Is there a "critical temperature" for 2D Boson gas?

[Zhang Bei]

Homework Statement

Use the fact that the density of states is constant in d = 2 dimensions to show that
Bose-Einstein condensation does not occur no matter how low the temperature. (From David Tong's Lectures)

Relevant Equations

[tex]\langle N \rangle = \int_0^\infty dE\,\frac{g(E)}{z^{-1}\exp(\beta E)-1}[/tex]

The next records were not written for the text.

(* ===== verification/AsyncQueue.v ===== *)
(** * The send queue and the fibers of an asynchronous stream

    [enqueue] wakes the writing fiber only when it finds the queue empty, and it
    looks at the queue under [m_mutex], which is not the lock of the queue: with
    two workers a message can be left behind.  Where [enqueue] is not
    interrupted - the fibers of one worker - none is.  (That the two may be in
    the list at the same time is a failure of its own: [AsyncRequests].) *)
From S2P Require Import Prelude Semaphore Protocol AsyncStream AsyncRequests.

(** ** Undisturbed accesses to the queue *)
Lemma touch_free busy w : busy (locks w) = false -> touch_queue busy w = (Ret tt, w).
Proof. intros H. unfold touch_queue. rewrite bind_get. by rewrite H. Qed.
Lemma enq_check_free me it w : m_queueMutex (locks w) = None ->
  enq_check me it w = (Ret [EnqPush it (match m_queue w with [] => true | _ => false end)], on_locks (set_mutex (Some me)) w).
Proof. intros H. unfold enq_check. erewrite bind_Ret by (apply touch_free; unfold taken; by rewrite H). reflexivity. Qed.
Lemma enq_push_free it e w : m_queueMutex (locks w) = None ->
  enq_push it e w = (Ret [EnqPushed it e], on_locks (set_pushing true) w).
Proof. intros H. unfold enq_push. erewrite bind_Ret by (apply touch_free; unfold taken; by rewrite H). reflexivity. Qed.
Lemma swap_free me w : m_pushing (locks w) = false ->
  swap_queue me w = (Ret [SwapDone], on_locks (set_queueMutex (Some me)) w).
Proof. intros H. unfold swap_queue. by erewrite bind_Ret by (by apply touch_free). Qed.
Lemma clear_free me w : m_pushing (locks w) = false ->
  clear_queue me w = (Ret [ClearDone], on_locks (set_queueMutex (Some me)) w).
Proof. intros H. unfold clear_queue. by erewrite bind_Ret by (by apply touch_free). Qed.

(** ** A lost message *)
Definition m1 : Message := MNotify (mkNotify 1, new_RockBody).
Definition m2 : Message := MNotify (mkNotify 2, new_RockBody).
(** Thread 0 starts the reader (1) and the writer (2), which waits; 3 and 4 send;
    the writer takes the queue between the test and the push of 4. *)
Definition lost : list Label :=
  LStart :: steps 0 7 ++ steps 2 2 ++ [LSend m1; LSend m2] ++ steps 3 4 ++ steps 4 2 ++ steps 3 1 ++
  steps 2 3 ++ steps 4 2 ++ steps 2 4.

(** The writer waits, the queue is not empty, and no thread will notify. *)
Definition send_thread (l : list Instr) : Prop :=
  match l with
  | [] => True
  | [SendMessage _] | [EnqCheck _] | [EnqPush _ false] | [EnqPushed _ false] => True
  | _ => False
  end.
Definition stuck (r wr : nat) (w : World) : Prop :=
  m_connected w = true /\ m_queue w <> [] /\ (timers w = ∅ /\ m_queueMutex (locks w) = None) /\
  m_waiters (m_sem w) = [(0%nat, wr)] /\ threads w !! wr = Some [SemParked; SwapQueue; WriteLoop] /\
  (forall i l, threads w !! i = Some l -> i <> r -> i <> wr -> send_thread l).
(** Everything but the reader, the closing of the stream and a new start. *)
Definition sending (r : nat) (l : Label) : Prop :=
  match l with
  | LStep i _ => i <> r
  | LSend _ | LFire _ => True
  | _ => False
  end.

Definition no_progress (w w' : World) : Prop := sent w' = sent w /\ exists q, m_queue w' = m_queue w ++ q.
Lemma idle_progress w w' : sent w' = sent w -> m_queue w' = m_queue w -> no_progress w w'.
Proof. intros H1 H2. split; [done|]. exists []. by rewrite app_nil_r. Qed.
Lemma stuck_thread r wr i o w l x k :
  stuck r wr w -> i <> r -> threads w !! i = Some l -> l = x :: k -> i <> wr ->
  exists w', thread_step i o w = (Ret tt, w') /\ stuck r wr w' /\ no_progress w w'.
Proof.
  intros (Hc & Hq & Ht & Hs & Hw & Hl) Hr Hi -> Hwr. pose proof (Hl i _ Hi Hr Hwr) as Hsend.
  assert (Hput : forall l', send_thread l' ->
    forall j l, <[i := l']> (threads w) !! j = Some l -> j <> r -> j <> wr -> send_thread l).
  { intros l' Hl' j l Hj Hjr Hjw. apply list_lookup_insert_Some in Hj as [(_ & -> & _)|[_ Hj]]; [done|by eapply Hl]. }
  assert (Hwr' : forall l', <[i := l']> (threads w) !! wr = Some [SemParked; SwapQueue; WriteLoop]).
  { intros l'. by rewrite list_lookup_insert_ne. }
  assert (Hsame : no_progress w w) by (by apply idle_progress).
  pose proof Ht as [_ Hlock].
  destruct x; try done; destruct k as [|? ?]; try done; try (cbn in Hsend; by destruct empty).
  - eexists. split; [eapply thread_step_run; [exact Hi|reflexivity..]|].
    cbn [set_thread on_threads m_connected]. rewrite Hc. split; [|by apply idle_progress].
    refine (conj Hc (conj Hq (conj Ht (conj Hs (conj _ _))))); cbn; rewrite app_nil_r; [apply Hwr'|by apply Hput].
  - destruct (enabled i (EnqCheck i0) w) eqn:En.
    2: { exists w. split; [|done]. unfold thread_step. msimpl. by rewrite Hi, En. }
    destruct (m_queue w) as [|q0 q] eqn:Eq; [done|]. eexists. split.
    { eapply thread_step_run; [exact Hi|exact En|]. exact (enq_check_free i i0 (set_thread i [] w) Hlock). }
    split; [|apply idle_progress; [done|by rewrite Eq]].
    refine (conj Hc (conj _ (conj Ht (conj Hs (conj _ _))))); cbn; rewrite ?Eq, ?app_nil_r; [done|apply Hwr'|by apply Hput].
  - destruct empty; [done|]. eexists. split.
    { eapply thread_step_run; [exact Hi|reflexivity|]. exact (enq_push_free i0 false (set_thread i [] w) Hlock). }
    split; [|by apply idle_progress].
    refine (conj Hc (conj _ (conj Ht (conj Hs (conj _ _))))); cbn; rewrite ?app_nil_r; [done|apply Hwr'|by apply Hput].
  - destruct empty; [done|]. eexists. split; [eapply thread_step_run; [exact Hi|reflexivity..]|].
    split; [|split; [done|by exists [i0]]].
    refine (conj Hc (conj _ (conj Ht (conj Hs (conj _ _))))); cbn; rewrite ?app_nil_r; [by destruct (m_queue w)|apply Hwr'|by apply Hput].
Qed.
Lemma stuck_step r wr l w : stuck r wr w -> sending r l ->
  exists w', step l w = (Ret tt, w') /\ stuck r wr w' /\ no_progress w w'.
Proof.
  intros Hstuck Hl. assert (Hsame : no_progress w w) by (by apply idle_progress).
  destruct l as [i o|t|?|msg| |]; try done; cbn [step].
  - destruct (threads w !! i) as [[|x k]|] eqn:Ei.
    1, 3: exists w; split; [|done]; unfold thread_step; msimpl; by rewrite Ei.
    destruct (decide (i = wr)) as [->|Hwr]; [|by eapply stuck_thread].
    exists w. split; [|done]. unfold thread_step. msimpl. rewrite Ei. destruct Hstuck as (_ & _ & _ & Hs & Hw & _).
    rewrite Ei in Hw. injection Hw as -> ->. cbn [enabled]. rewrite Hs, bool_decide_false; [done|].
    intros Hn. apply Hn. apply list_elem_of_here.
  - exists w. split; [|done]. destruct Hstuck as (_ & _ & [Ht _] & _). msimpl. by rewrite Ht, lookup_empty.
  - eexists. split; [reflexivity|]. split; [|exact Hsame]. destruct Hstuck as (Hc & Hq & Ht & Hs & Hw & Hall).
    refine (conj Hc (conj Hq (conj Ht (conj Hs (conj _ _))))); cbn; [by apply lookup_app_l_Some|].
    intros i l Hi Hr Hwr. apply lookup_app_Some in Hi as [Hi|[_ Hi]]; [by eapply Hall|].
    apply list_lookup_singleton_Some in Hi as [_ <-]. done.
Qed.
Lemma stuck_run r wr ls w : stuck r wr w -> Forall (sending r) ls ->
  exists w', run ls w = (Ret tt, w') /\ stuck r wr w' /\ no_progress w w'.
Proof.
  intros Hs Hls. revert w Hs. induction Hls as [|l ls Hl _ IH]; intros w Hs; cbn [run].
  - exists w. refine (conj eq_refl (conj Hs _)). by apply idle_progress.
  - destruct (stuck_step r wr l w Hs Hl) as (w1 & E & Hs1 & E1 & q1 & Eq1). rewrite (bind_Ret _ _ _ _ _ E).
    destruct (IH w1 Hs1) as (w' & E' & Hs' & E2 & q2 & Eq2). exists w'. refine (conj E' (conj Hs' (conj _ _))); [by rewrite E2|].
    exists (q1 ++ q2). by rewrite Eq2, Eq1, app_assoc.
Qed.
(** C39: [enqueue] can leave a message behind: the writer takes the queue between
    its test of the queue and its push, so that nobody wakes the writer for the
    new message; from then on, as long as the connection lasts and however many
    messages are sent, the queue only grows and nothing is written. *)
Theorem enqueue_loses_message :
  exists w, reachable w /\ m_connected w = true /\ m_queue w = [RockSendCtx m2] /\ sent w = [RockSendCtx m1] /\
  forall ls, Forall (sending 1) ls ->
  exists w' q, run ls w = (Ret tt, w') /\ m_connected w' = true /\ m_queue w' = RockSendCtx m2 :: q /\
    sent w' = [RockSendCtx m1] /\ threads w' !! 2%nat = Some [SemParked; SwapQueue; WriteLoop] /\
    enabled 2 SemParked w' = false.
Proof.
  assert (Hreach : reachable (after lost)) by (apply after_reachable; by vm_compute).
  assert (Hc : m_connected (after lost) = true) by (by vm_compute).
  assert (Hq : m_queue (after lost) = [RockSendCtx m2]) by (by vm_compute).
  assert (He : sent (after lost) = [RockSendCtx m1]) by (by vm_compute).
  assert (Ht : timers (after lost) = ∅) by (by vm_compute).
  assert (Hk : m_queueMutex (locks (after lost)) = None) by (by vm_compute).
  assert (Hw : m_waiters (m_sem (after lost)) = [(0, 2)]%nat) by (by vm_compute).
  assert (Hth : threads (after lost) = [[]; [ReadLoop]; [SemParked; SwapQueue; WriteLoop]; []; []]) by (by vm_compute).
  revert Hreach Hc Hq He Ht Hk Hw Hth. generalize (after lost). intros w Hreach Hc Hq He Ht Hk Hw Hth.
  assert (Hs : stuck 1 2 w).
  { refine (conj Hc (conj _ (conj (conj Ht Hk) (conj Hw (conj _ _))))); [by rewrite Hq|by rewrite Hth|].
    intros i l Hi H1 H2. rewrite Hth in Hi. destruct i as [|[|[|[|[|i]]]]]; try done; by injection Hi as <-. }
  exists w. refine (conj Hreach (conj Hc (conj Hq (conj He _)))). intros ls Hls.
  destruct (stuck_run 1 2 ls w Hs Hls) as (w' & Hr & (Hc' & _ & _ & Hw' & Hp & _) & E & q & Eq).
  exists w', q. refine (conj Hr (conj Hc' (conj _ (conj _ (conj Hp _))))); [by rewrite Eq, Hq|by rewrite E|].
  cbn [enabled]. rewrite Hw'. apply bool_decide_false. intros H. apply H, list_elem_of_here.
Qed.

(** ** Without interruption

    The fibers of one worker switch only where they wait: nothing comes between
    the regions of [enqueue], nor between those of a swap or a clear. *)
Definition amid (l : option (list Instr)) : bool :=
  match l with
  | Some (EnqPush _ _ :: _) | Some (EnqPushed _ _ :: _) | Some (SwapDone :: _) | Some (ClearDone :: _) => true
  | _ => false
  end.
Definition finish (l : Label) : M World unit :=
  w ← get;
  match l with
  | LStep i _ => if amid (threads w !! i) then step l else mret tt
  | _ => mret tt
  end.
Definition calm_step (l : Label) : M World unit := step l ;; finish l ;; finish l.
Fixpoint calm_run (ls : list Label) : M World unit :=
  match ls with [] => mret tt | l :: ls => calm_step l ;; calm_run ls end.

(** The fields that the send queue works with. *)
Definition sem_step (me : nat) (x : Instr) (w w1 : World) (push : list Instr) : Prop :=
  match x with
  | EnqCheck i => m_sem w1 = m_sem w /\ m_queue w1 = m_queue w /\
      push = [EnqPush i (match m_queue w with [] => true | _ => false end)]
  | EnqPush i empty => m_sem w1 = m_sem w /\ m_queue w1 = m_queue w /\ push = [EnqPushed i empty]
  | EnqPushed i empty => m_sem w1 = m_sem w /\ m_queue w1 = m_queue w ++ [i] /\ push = if empty then [SemNotify] else []
  | SemNotify => notify (m_sem w) = (Ret tt, m_sem w1) /\ m_queue w1 = m_queue w /\ push = []
  | SemWait => exists b, wait (Some (0%nat, me)) (m_sem w) = (Ret b, m_sem w1) /\ m_queue w1 = m_queue w /\
      push = if (b : bool) then [] else [SemParked]
  | SwapDone | ClearDone => m_sem w1 = m_sem w /\ m_queue w1 = []
  | _ => m_sem w1 = m_sem w /\ m_queue w1 = m_queue w
  end.
Lemma exec_sem me o x w push w1 : exec me o x w = (Ret push, w1) -> sem_step me x w w1 push.
Proof.
  intros H. destruct x; run_exec H; cbn [sem_step]; try done.
  - cbn in E0. by rewrite E0.
  - cbn in E0. by rewrite E0.
  - unfold notify. by rewrite E.
  - unfold notify. by rewrite E.
  - exists true. unfold wait. by rewrite E.
  - exists false. unfold wait. by rewrite E.
Qed.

The density of states of a 2D gas in a box is
[tex]g(E)=\frac{Am}{2\pi\hbar^2}\quad.[/tex]

From this we can obtain
[tex]T=-\frac{2\pi\hbar^2N}{mAk_B\log (1-z)}[/tex]
Inserting [itex]z \to 1[/itex] gives [itex]T_c=0[/itex]. We conclude that the 2D boson gas doesn't form BEC.However, on the other hand, according to the Bose-Einstein distribution, the ground state has an expected occupancy number of
[tex]\langle n_0 \rangle =\frac{1}{z^{-1}-1}[/tex]If we equate this with [itex]N[/itex], we would obtain a "critical temperature" of
[tex]
T=\frac{2\pi\hbar^2N}{mAk_B\log (N+1)}
[/tex]
For [itex]1mol[/itex] of "helium" gas in an [itex]1m^2[/itex] area has a critical temperature of [itex]8380K[/itex].What went wrong? Does this mean the BE distribution needs to be modified in this case? Since z can be pushed arbitrarily close to 1, aren't we always able to force [itex]n_0[/itex] to reach [itex]N[/itex]?

 

[DrClaude]

From this we can obtain
[tex]T=-\frac{2\pi\hbar^2N}{mAk_B\log (1-z)}[/tex]
Inserting [itex]z \to 1[/itex] gives [itex]T_c=0[/itex]. We conclude that the 2D boson gas doesn't form BEC.However, on the other hand, according to the Bose-Einstein distribution, the ground state has an expected occupancy number of
[tex]\langle n_0 \rangle =\frac{1}{z^{-1}-1}[/tex]If we equate this with [itex]N[/itex], we would obtain a "critical temperature" of
[tex]
T=\frac{2\pi\hbar^2N}{mAk_B\log (N+1)}
[/tex]

How did you get that last equation from the first 2?